The overall volume of sales decreased by 18% in the GDA in the opening half of the year, compared to the same period last year, however, this is largely due to a decline in smaller sized sales, with the total volume of sub €5 million sales falling by 22%.
According to the CSO, the first quarter of 2018 saw 1,879 new homes completed in the GDA, a 23% rise year on year. Further expansion in construction activity within the GDA should be expected, as within the sites which transacted in the first half of the year, there was full planning permission in place for over 500 residential units, with feasibility studies suggesting the potential for in excess of 2,250 more units.
The development land market within the GDA is likely to strengthen further as the year progresses. By the end of June, over €300 million was sale agreed. Additionally, a number of high-profile sites have, or are expected to, come to the market. The most notable of these are City Blocks 3 and 9 in the Dublin Docklands. City Blocks 3 and 9 are the two key remaining sites of scale in the Dublin Docklands and its Strategic Development Zone (SDZ). Stemming from this, 2018 has the potential be one of the strongest years in the GDA development land market in almost a decade.
Outside of the GDA, Cork continues to be the most active market. On the back of investment from a mixture of both local and national developers, the opening half of 2018 has seen a healthy improvement in both the total value and total volume transacted in the county. By the end of June, in excess of €29 million had transacted in Cork, across 30 deals. This represented an increase of 25% both in terms of volume and value in comparison to the same period in 2017.

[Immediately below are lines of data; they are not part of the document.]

(* ===== verification/ServerSpec.v ===== *)
(** * ServerSpec: the theorems on the Get RPC *)

From Stdlib Require Import ZArith Lia.
From S2P Require Export DataSearchSpec StateSyncSpec Server.

Section get.
Context `{GoRange, ProtoClone, DataOps, GoSort, Gtrie}.
Context {typed : Type} (EncodeTypedValue : goval → Z → option typed + msg).

(** An update for a value below a node that the prefix selects. *)
Definition answers (s : Server) (req : GetRequest) (bprefix : Path) (u : Update typed) : Prop :=
  ∃ tops top path datas data,
    model_Find (s_Model s) (s_Root s) (g_Prefix req) = Ok (tops, true) ∧ top ∈ tops ∧
    ToGNMIPath (dp_Path top) = Ok bprefix ∧ path ∈ g_Path req ∧
    model_Find (s_Model s) (dp_Value top) path = Ok (datas, true) ∧ data ∈ datas ∧
    get_update EncodeTypedValue (g_Encoding req) data = Ok u.

Lemma get_update_list encoding datas us u :
  append_all (λ data, u ← get_update EncodeTypedValue encoding data; mret [u]) datas = Ok us →
  (u ∈ us ↔ ∃ data, data ∈ datas ∧ get_update EncodeTypedValue encoding data = Ok u).
Proof.
  intros Hus. rewrite (append_all_inv _ _ _ _ Hus). split.
  - intros (d & r & Hd & Hr & Hu). apply outcome_bind_Ok in Hr as (u' & Hu' & [= <-]).
    apply list_elem_of_singleton in Hu as ->. eauto.
  - intros (d & Hd & Hu). exists d, [u]. rewrite Hu. set_solver.
Qed.

(** The notifications of one path. *)
Lemma get_path_inv s req branch bprefix path ns n :
  get_path EncodeTypedValue s req branch bprefix path = Ok ns →
  (n ∈ ns ↔ ∃ datas us, model_Find (s_Model s) branch path = Ok (datas, true) ∧ datas ≠ [] ∧
     append_all (λ data, u ← get_update EncodeTypedValue (g_Encoding req) data; mret [u]) datas = Ok us ∧
     n = mkNotification (Some bprefix) "" (Some us) None).
Proof.
  intros Hr. unfold get_path in Hr. apply outcome_bind_Ok in Hr as (_ & _ & Hr).
  apply outcome_bind_Ok in Hr as ([datas ok] & Hf & Hr). rewrite Hf.
  destruct ok; cbn [negb orb] in Hr.
  - destruct datas as [|d datas]; cbn [length Nat.eqb] in Hr; [injection Hr as <-|].
    + split; [set_solver|]. intros (? & ? & [= <-] & ? & _). done.
    + apply outcome_bind_Ok in Hr as (us & Hus & [= <-]). rewrite list_elem_of_singleton. split.
      * intros ->. exists (d :: datas), us. done.
      * intros (? & us' & [= <-] & _ & Hus' & ->). rewrite Hus in Hus'. by injection Hus' as <-.
  - injection Hr as <-. split; [set_solver|]. intros (? & ? & [=] & _).
Qed.

Lemma get_path_encodes s req branch bprefix path ns datas :
  get_path EncodeTypedValue s req branch bprefix path = Ok ns →
  model_Find (s_Model s) branch path = Ok (datas, true) →
  ∃ us, append_all (λ data, u ← get_update EncodeTypedValue (g_Encoding req) data; mret [u]) datas = Ok us.
Proof.
  unfold get_path. intros Hp Hfind. rewrite Hfind in Hp. apply outcome_bind_Ok in Hp as (_ & _ & Hp).
  destruct datas as [|d datas]; [by eexists|]. cbn [mbind outcome_bind negb orb length Nat.eqb] in Hp.
  apply outcome_bind_Ok in Hp as (us & Hus & _). by exists us.
Qed.

Lemma get_top_inv s req top ns n :
  get_top EncodeTypedValue s req top = Ok ns →
  (n ∈ ns ↔ ∃ bprefix path r, ToGNMIPath (dp_Path top) = Ok bprefix ∧ path ∈ g_Path req ∧
     get_path EncodeTypedValue s req (dp_Value top) bprefix path = Ok r ∧ n ∈ r).
Proof.
  unfold get_top. destruct (is_GoStruct _); cbn [negb]; [|done].
  destruct (ToGNMIPath (dp_Path top)) as [bprefix| | |]; try done. intros Hr.
  rewrite (append_all_inv _ _ _ _ Hr). naive_solver.
Qed.
End get.

(** ** Theorems *)
Section theorems.
Context `{GoRange, ProtoClone, DataOps, GoSort, Gtrie}.

(** C9. Get is sound and complete: when it answers, the updates of the response
    are exactly the encoded values that the search finds for a requested path
    below a node the prefix selects, each under the path of that node; no
    notification is empty, and none has deletes or an alias. *)
Theorem Get_sound_complete {typed} (EncodeTypedValue : goval → Z → option typed + msg)
    (s : Server) (req : GetRequest) calls ns :
  server_get EncodeTypedValue s req = Ok (calls, ns) →
  (∀ n, n ∈ ns → ∃ bprefix us, us ≠ [] ∧ n = mkNotification (Some bprefix) "" (Some us) None) ∧
  ∀ bprefix u,
    (∃ us, mkNotification (Some bprefix) "" (Some us) None ∈ ns ∧ u ∈ us) ↔
    answers EncodeTypedValue s req bprefix u.
Proof.
  unfold server_get. case_bool_decide; cbn [negb]; [|done]. intros Hr.
  apply outcome_bind_Ok in Hr as (_ & _ & Hr). apply outcome_bind_Ok in Hr as (_ & _ & Hr).
  apply outcome_bind_Ok in Hr as ([calls' b] & _ & Hr). apply outcome_bind_Ok in Hr as (_ & _ & Hr).
  apply outcome_bind_Ok in Hr as ([tops ok] & Hf & Hr). unfold answers. rewrite Hf.
  destruct ok; cbn [negb orb] in Hr.
  2: { injection Hr as <- <-. split; [set_solver|]. intros. split; [set_solver|]. naive_solver. }
  assert (append_all (get_top EncodeTypedValue s req) tops = Ok ns) as Hns.
  { destruct tops; cbn [length Nat.eqb] in Hr; [by injection Hr as <- <-|].
    apply outcome_bind_Ok in Hr as (ns' & Hns & [= <- <-]). exact Hns. }
  split.
  - intros n (top & r & _ & Hr' & Hn)%(append_all_inv _ _ _ _ Hns).
    apply (get_top_inv _ _ _ _ _ _ Hr') in Hn as (bprefix & path & r' & _ & _ & Hp & Hn).
    apply (get_path_inv _ _ _ _ _ _ _ _ Hp) in Hn as (datas & us & _ & Hne & Hus & ->).
    exists bprefix, us. split; [|done]. destruct datas as [|d datas]; [done|]. cbn in Hus.
    apply outcome_bind_Ok in Hus as (r1 & Hr1 & Hus). apply outcome_bind_Ok in Hus as (? & _ & [= <-]).
    apply outcome_bind_Ok in Hr1 as (? & _ & [= <-]). done.
  - intros bprefix u. split.
    + intros (us & (top & r & Htop & Hr' & Hn)%(append_all_inv _ _ _ _ Hns) & Hu).
      apply (get_top_inv _ _ _ _ _ _ Hr') in Hn as (bprefix' & path & r' & Hb & Hpath & Hp & Hn).
      apply (get_path_inv _ _ _ _ _ _ _ _ Hp) in Hn as (datas & us' & Hfind & _ & Hus & [= -> ->]).
      apply (get_update_list _ _ _ _ _ Hus) in Hu as (data & ? & ?).
      by exists tops, top, path, datas, data.
    + intros (tops' & top & path & datas & data & [= <-] & Htop & Hb & Hpath & Hfind & Hdata & Hu).
      destruct (append_all_steps _ _ _ top Hns Htop) as (r & Hr').
      assert (∃ rp, get_path EncodeTypedValue s req (dp_Value top) bprefix path = Ok rp) as (rp & Hp).
      { unfold get_top in Hr'. rewrite Hb in Hr'. destruct (is_GoStruct _); [|done]. cbn [negb] in Hr'.
        by apply (append_all_steps _ _ _ _ Hr'). }
      destruct (get_path_encodes _ _ _ _ _ _ _ _ Hp Hfind) as (us & Hus).
      exists us. split; [|apply (get_update_list _ _ _ _ _ Hus); by eexists].
      apply (append_all_inv _ _ _ _ Hns). exists top, r. split; [done|]. split; [done|].
      apply (get_top_inv _ _ _ _ _ _ Hr'). exists bprefix, path, rp. split; [done|]. split; [done|].
      split; [done|]. apply (get_path_inv _ _ _ _ _ _ _ _ Hp). exists datas, us. split; [done|].
      split; [by intros ->; set_solver|done].
Qed.

End theorems.

(** A server with the example device, whose encoding hands out the value. *)
Definition example_interfaces_entry : Entry :=
  mkEntry "interfaces" "" [("interface", example_list_entry); ("group", mkEntry "group" "" [("interface", example_list_entry)])].
Definition example_server_mo : MO :=
  mkMO {["Device" := mkPtr (mkEntry "device" "" [("interfaces", example_interfaces_entry)]) [];
         "Interfaces" := mkPtr example_interfaces_entry [("interfaces", mkEntry "device" "" [("interfaces", example_interfaces_entry)])]]}
    (Some (TPtr (TStruct "Device" []))).
Definition example_server : @Server map_trie :=
  mkServer (mkSchemaModel example_server_mo []) None example_root 0 false.
Definition example_encode (v : goval) (e : Z) : option goval + msg := inl (Some v).

Definition example_get (prefix : list string) (paths : list (list string)) : GetRequest :=
  mkGetRequest 0 [] Encoding_JSON_IETF (Some (names_path prefix)) ((λ l, Some (names_path l)) <$> paths).

Definition example_answer : list (Notification goval) :=
  match @server_get canonical_range identity_clone example_ops identity_sort map_trie goval example_encode
          example_server (example_get ["interfaces"] [["interface"; "mtu"]; ["group"]]) with
  | Ok (_, ns) => ns
  | _ => []
  end.

Lemma Get_sound_complete_witness :
  length example_answer = 2 ∧
  (∀ n, n ∈ example_answer → ∃ bprefix us, us ≠ [] ∧ n = mkNotification (Some bprefix) "" (Some us) None) ∧
  ∀ bprefix u,
    (∃ us, mkNotification (Some bprefix) "" (Some us) None ∈ example_answer ∧ u ∈ us) ↔
    @answers canonical_range example_ops identity_sort map_trie goval example_encode example_server
      (example_get ["interfaces"] [["interface"; "mtu"]; ["group"]]) bprefix u.
Proof.
  split; [by_vm|].
  apply (@Get_sound_complete canonical_range identity_clone example_ops identity_sort map_trie goval example_encode
           example_server (example_get ["interfaces"] [["interface"; "mtu"]; ["group"]]) []).
  by_vm.
Defined.

Section leaf.
Context `{GoRange, ProtoClone, DataOps, GoSort, Gtrie}.

(** A prefix that names a leaf stops the server: when the search for the
    prefix finds a value that is not a pointer to a struct first, Get panics
    in the type assertion, for every list of paths, after the request passed
    all checks. *)
Theorem Get_leaf_prefix_panics {typed} (EncodeTypedValue : goval → Z → option typed + msg)
    (s : Server) (req : GetRequest) calls top tops :
  g_Type req = 0%Z → CheckModels (s_Model s) (g_UseModels req) = Ok tt → CheckEncoding (g_Encoding req) = Ok tt →
  RequestStateSync (s_Model s) (s_StateSync s) (g_Prefix req) (g_Path req) = Ok calls →
  ValidateGNMIPath (s_Model s) [g_Prefix req] = Ok tt →
  model_Find (s_Model s) (s_Root s) (g_Prefix req) = Ok (top :: tops, true) →
  is_GoStruct (dp_Value top) = false →
  server_get EncodeTypedValue s req = Panic.
Proof.
  intros Ht Hm He Hs Hv Hf Htop. unfold server_get. rewrite Ht, bool_decide_true by done. cbn [negb].
  rewrite Hm, outcome_bind_ret, He, outcome_bind_ret, Hs, outcome_bind_ret. destruct calls as [calls b].
  rewrite Hv, outcome_bind_ret, Hf, outcome_bind_ret. cbn [negb orb length Nat.eqb append_all].
  unfold get_top. by rewrite Htop.
Qed.
End leaf.

Lemma Get_leaf_prefix_panics_witness :
  @server_get canonical_range identity_clone example_ops identity_sort map_trie goval example_encode
    example_server (example_get ["interfaces"; "interface"; "mtu"] []) = Panic.
Proof.
  refine (@Get_leaf_prefix_panics canonical_range identity_clone example_ops identity_sort map_trie goval example_encode
            example_server (example_get ["interfaces"; "interface"; "mtu"] []) ([], false)
            (mkData (VPtr None (Some (VScalar "1500"))) "/interfaces/interface[name=eth0]/mtu") [] _ _ _ _ _ _ _);
    by_vm.
Defined.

Land transactions in the docklands and redevelopment efforts in the city centre continue to be the main drivers of development activity in Cork. These efforts, combined with the sales and expected sales of a number of high profile development sites in the latter half of this year, most notably the Live at the Marquee site, suggests that the 2018 Cork development land market is on course this year to exceed the €54 million transacted in 2017.
In comparison to the GDA and Cork, activity in the development land markets of Galway and Limerick was relatively quieter in the first six months of the year. While sites have been trading on the open market, the majority of activity in the year so far has been localised off market. The availability of prime development sites remains a persisting issue in both Galway and Limerick.